* **Problem**:
Reproduce exactly, and only, the lines below from the one containing "data = false ->" through the one containing "Definition rehome (prefix".

* **Exercise data**:

======

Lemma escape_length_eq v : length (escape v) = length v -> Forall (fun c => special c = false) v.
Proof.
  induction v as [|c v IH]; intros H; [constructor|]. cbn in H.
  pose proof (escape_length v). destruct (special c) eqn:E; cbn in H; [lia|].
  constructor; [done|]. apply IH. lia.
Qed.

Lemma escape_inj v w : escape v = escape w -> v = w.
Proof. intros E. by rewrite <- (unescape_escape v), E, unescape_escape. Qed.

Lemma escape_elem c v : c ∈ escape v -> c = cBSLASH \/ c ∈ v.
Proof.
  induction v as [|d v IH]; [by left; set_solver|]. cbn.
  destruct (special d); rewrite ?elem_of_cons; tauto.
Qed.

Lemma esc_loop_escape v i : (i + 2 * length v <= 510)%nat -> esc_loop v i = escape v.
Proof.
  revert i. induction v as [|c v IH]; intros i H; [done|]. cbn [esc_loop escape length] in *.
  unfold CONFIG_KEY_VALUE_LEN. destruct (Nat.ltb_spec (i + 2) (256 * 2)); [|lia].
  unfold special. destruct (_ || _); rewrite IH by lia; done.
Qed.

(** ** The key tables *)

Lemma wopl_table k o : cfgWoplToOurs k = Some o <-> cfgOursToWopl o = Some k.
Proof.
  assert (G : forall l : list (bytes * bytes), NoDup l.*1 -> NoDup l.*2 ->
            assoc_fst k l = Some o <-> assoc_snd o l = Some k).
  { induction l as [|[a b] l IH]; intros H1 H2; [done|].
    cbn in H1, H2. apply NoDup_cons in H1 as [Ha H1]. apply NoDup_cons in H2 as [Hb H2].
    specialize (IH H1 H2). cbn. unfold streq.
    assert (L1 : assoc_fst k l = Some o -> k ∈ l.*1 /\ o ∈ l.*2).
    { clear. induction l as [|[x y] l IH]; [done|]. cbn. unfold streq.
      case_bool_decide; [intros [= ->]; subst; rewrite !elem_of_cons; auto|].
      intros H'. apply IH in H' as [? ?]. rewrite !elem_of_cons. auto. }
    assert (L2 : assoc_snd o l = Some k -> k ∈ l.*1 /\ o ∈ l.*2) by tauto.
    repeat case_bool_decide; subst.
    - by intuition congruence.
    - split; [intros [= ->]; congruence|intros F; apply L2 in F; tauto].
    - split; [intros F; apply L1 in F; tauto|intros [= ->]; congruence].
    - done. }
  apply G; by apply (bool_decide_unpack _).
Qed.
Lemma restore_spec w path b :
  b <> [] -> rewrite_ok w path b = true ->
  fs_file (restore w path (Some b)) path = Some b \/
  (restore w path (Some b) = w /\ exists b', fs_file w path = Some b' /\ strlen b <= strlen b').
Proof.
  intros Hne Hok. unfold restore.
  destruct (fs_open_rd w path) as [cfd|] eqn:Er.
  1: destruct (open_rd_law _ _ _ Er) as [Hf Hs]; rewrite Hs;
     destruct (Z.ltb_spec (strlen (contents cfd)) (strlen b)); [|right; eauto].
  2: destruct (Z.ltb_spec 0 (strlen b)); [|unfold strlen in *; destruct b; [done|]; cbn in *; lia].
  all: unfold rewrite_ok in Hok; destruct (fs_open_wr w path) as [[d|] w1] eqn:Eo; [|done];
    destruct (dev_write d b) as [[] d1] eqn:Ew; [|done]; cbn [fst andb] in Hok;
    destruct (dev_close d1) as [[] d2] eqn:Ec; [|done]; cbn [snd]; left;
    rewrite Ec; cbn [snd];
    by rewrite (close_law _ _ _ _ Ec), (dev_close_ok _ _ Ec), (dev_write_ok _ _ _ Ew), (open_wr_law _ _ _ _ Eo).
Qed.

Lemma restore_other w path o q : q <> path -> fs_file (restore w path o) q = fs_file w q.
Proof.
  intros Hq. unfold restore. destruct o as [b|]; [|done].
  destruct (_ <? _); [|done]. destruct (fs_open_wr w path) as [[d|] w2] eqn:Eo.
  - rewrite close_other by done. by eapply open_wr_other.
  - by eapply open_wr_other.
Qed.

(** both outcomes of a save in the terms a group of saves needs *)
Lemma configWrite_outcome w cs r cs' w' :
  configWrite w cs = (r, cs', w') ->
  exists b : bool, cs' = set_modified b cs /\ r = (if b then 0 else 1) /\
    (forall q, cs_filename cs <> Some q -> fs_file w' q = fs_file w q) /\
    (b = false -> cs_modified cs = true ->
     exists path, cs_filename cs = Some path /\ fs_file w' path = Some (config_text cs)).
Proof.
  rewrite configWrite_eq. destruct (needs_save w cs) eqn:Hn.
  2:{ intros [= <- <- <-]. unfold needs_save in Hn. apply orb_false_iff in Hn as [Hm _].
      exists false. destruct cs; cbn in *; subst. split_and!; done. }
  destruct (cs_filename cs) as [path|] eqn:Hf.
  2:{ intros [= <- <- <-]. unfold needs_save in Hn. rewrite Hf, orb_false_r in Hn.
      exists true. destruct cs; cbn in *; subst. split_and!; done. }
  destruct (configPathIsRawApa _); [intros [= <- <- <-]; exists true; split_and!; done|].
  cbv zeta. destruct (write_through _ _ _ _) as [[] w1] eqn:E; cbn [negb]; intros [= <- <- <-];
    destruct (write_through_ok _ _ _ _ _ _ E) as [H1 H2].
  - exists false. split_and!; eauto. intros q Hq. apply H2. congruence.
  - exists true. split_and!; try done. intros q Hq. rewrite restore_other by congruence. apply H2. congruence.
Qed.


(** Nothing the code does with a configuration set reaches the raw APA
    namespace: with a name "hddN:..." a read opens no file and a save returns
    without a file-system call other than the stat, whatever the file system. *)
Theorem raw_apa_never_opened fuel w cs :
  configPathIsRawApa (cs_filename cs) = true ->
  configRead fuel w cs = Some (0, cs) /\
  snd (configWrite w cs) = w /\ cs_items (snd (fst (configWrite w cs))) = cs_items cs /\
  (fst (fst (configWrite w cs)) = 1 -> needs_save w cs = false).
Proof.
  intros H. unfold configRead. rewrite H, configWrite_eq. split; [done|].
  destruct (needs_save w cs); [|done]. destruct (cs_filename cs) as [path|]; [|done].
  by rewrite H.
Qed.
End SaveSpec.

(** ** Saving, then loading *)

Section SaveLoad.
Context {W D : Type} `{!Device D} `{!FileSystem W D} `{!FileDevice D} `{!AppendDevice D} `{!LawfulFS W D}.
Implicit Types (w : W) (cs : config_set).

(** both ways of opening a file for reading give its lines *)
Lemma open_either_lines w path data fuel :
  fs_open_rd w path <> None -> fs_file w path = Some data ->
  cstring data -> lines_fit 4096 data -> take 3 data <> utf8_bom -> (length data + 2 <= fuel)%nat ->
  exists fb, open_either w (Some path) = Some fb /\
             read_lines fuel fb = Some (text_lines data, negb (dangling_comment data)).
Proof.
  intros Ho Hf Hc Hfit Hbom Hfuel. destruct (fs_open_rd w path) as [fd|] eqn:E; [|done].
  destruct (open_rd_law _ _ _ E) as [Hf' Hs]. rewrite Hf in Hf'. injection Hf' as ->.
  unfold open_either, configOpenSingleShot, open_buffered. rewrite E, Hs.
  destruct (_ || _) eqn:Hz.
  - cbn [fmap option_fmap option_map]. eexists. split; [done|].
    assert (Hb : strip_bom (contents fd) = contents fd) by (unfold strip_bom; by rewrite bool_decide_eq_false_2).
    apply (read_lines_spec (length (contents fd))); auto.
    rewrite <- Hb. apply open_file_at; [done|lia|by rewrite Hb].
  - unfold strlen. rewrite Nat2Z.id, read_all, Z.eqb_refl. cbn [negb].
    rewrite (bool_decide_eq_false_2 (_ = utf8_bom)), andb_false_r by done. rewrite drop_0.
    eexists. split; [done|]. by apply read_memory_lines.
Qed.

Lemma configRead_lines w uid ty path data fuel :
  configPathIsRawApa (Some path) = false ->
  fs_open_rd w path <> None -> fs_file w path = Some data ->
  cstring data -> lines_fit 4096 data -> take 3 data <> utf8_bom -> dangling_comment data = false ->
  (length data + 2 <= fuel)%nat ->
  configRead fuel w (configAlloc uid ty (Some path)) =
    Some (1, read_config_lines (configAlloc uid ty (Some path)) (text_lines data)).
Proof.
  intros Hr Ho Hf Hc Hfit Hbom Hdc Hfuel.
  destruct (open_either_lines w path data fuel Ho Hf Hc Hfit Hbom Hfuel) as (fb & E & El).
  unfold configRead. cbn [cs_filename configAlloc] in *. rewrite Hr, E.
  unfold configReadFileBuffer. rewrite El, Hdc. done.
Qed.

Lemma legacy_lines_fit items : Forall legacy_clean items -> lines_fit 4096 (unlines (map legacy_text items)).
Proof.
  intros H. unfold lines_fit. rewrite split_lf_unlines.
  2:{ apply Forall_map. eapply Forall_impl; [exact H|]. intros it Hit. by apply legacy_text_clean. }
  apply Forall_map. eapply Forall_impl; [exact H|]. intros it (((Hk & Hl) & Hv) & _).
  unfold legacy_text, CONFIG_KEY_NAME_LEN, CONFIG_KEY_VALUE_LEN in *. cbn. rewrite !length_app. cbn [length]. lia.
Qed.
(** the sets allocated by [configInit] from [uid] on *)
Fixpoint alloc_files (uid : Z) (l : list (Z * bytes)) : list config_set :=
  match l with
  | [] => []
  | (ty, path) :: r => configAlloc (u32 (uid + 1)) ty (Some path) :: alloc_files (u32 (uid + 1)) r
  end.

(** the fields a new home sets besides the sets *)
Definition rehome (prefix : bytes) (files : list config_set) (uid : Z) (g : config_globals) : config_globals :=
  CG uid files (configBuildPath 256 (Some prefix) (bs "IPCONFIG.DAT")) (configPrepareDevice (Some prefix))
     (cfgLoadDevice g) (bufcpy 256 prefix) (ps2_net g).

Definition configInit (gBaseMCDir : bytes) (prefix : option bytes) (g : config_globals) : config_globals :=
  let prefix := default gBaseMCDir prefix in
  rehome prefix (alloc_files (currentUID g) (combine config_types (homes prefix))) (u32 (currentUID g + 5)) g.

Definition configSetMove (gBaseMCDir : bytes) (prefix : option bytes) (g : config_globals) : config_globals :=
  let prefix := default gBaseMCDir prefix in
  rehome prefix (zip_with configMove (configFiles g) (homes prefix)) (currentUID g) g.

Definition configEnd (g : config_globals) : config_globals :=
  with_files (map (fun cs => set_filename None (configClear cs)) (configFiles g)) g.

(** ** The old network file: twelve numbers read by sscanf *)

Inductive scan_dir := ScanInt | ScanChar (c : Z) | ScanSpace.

======

* **Output for this exercise**:
  cstring data -> lines_fit 4096 data -> take 3 data <> utf8_bom -> dangling_comment data = false ->
  (length data + 2 <= fuel)%nat ->
  configRead fuel w (configAlloc uid ty (Some path)) =
    Some (1, read_config_lines (configAlloc uid ty (Some path)) (text_lines data)).
Proof.
  intros Hr Ho Hf Hc Hfit Hbom Hdc Hfuel.
  destruct (open_either_lines w path data fuel Ho Hf Hc Hfit Hbom Hfuel) as (fb & E & El).
  unfold configRead. cbn [cs_filename configAlloc] in *. rewrite Hr, E.
  unfold configReadFileBuffer. rewrite El, Hdc. done.
Qed.

Lemma legacy_lines_fit items : Forall legacy_clean items -> lines_fit 4096 (unlines (map legacy_text items)).
Proof.
  intros H. unfold lines_fit. rewrite split_lf_unlines.
  2:{ apply Forall_map. eapply Forall_impl; [exact H|]. intros it Hit. by apply legacy_text_clean. }
  apply Forall_map. eapply Forall_impl; [exact H|]. intros it (((Hk & Hl) & Hv) & _).
  unfold legacy_text, CONFIG_KEY_NAME_LEN, CONFIG_KEY_VALUE_LEN in *. cbn. rewrite !length_app. cbn [length]. lia.
Qed.
(** the sets allocated by [configInit] from [uid] on *)
Fixpoint alloc_files (uid : Z) (l : list (Z * bytes)) : list config_set :=
  match l with
  | [] => []
  | (ty, path) :: r => configAlloc (u32 (uid + 1)) ty (Some path) :: alloc_files (u32 (uid + 1)) r
  end.

(** the fields a new home sets besides the sets *)
Definition rehome (prefix : bytes) (files : list config_set) (uid : Z) (g : config_globals) : config_globals :=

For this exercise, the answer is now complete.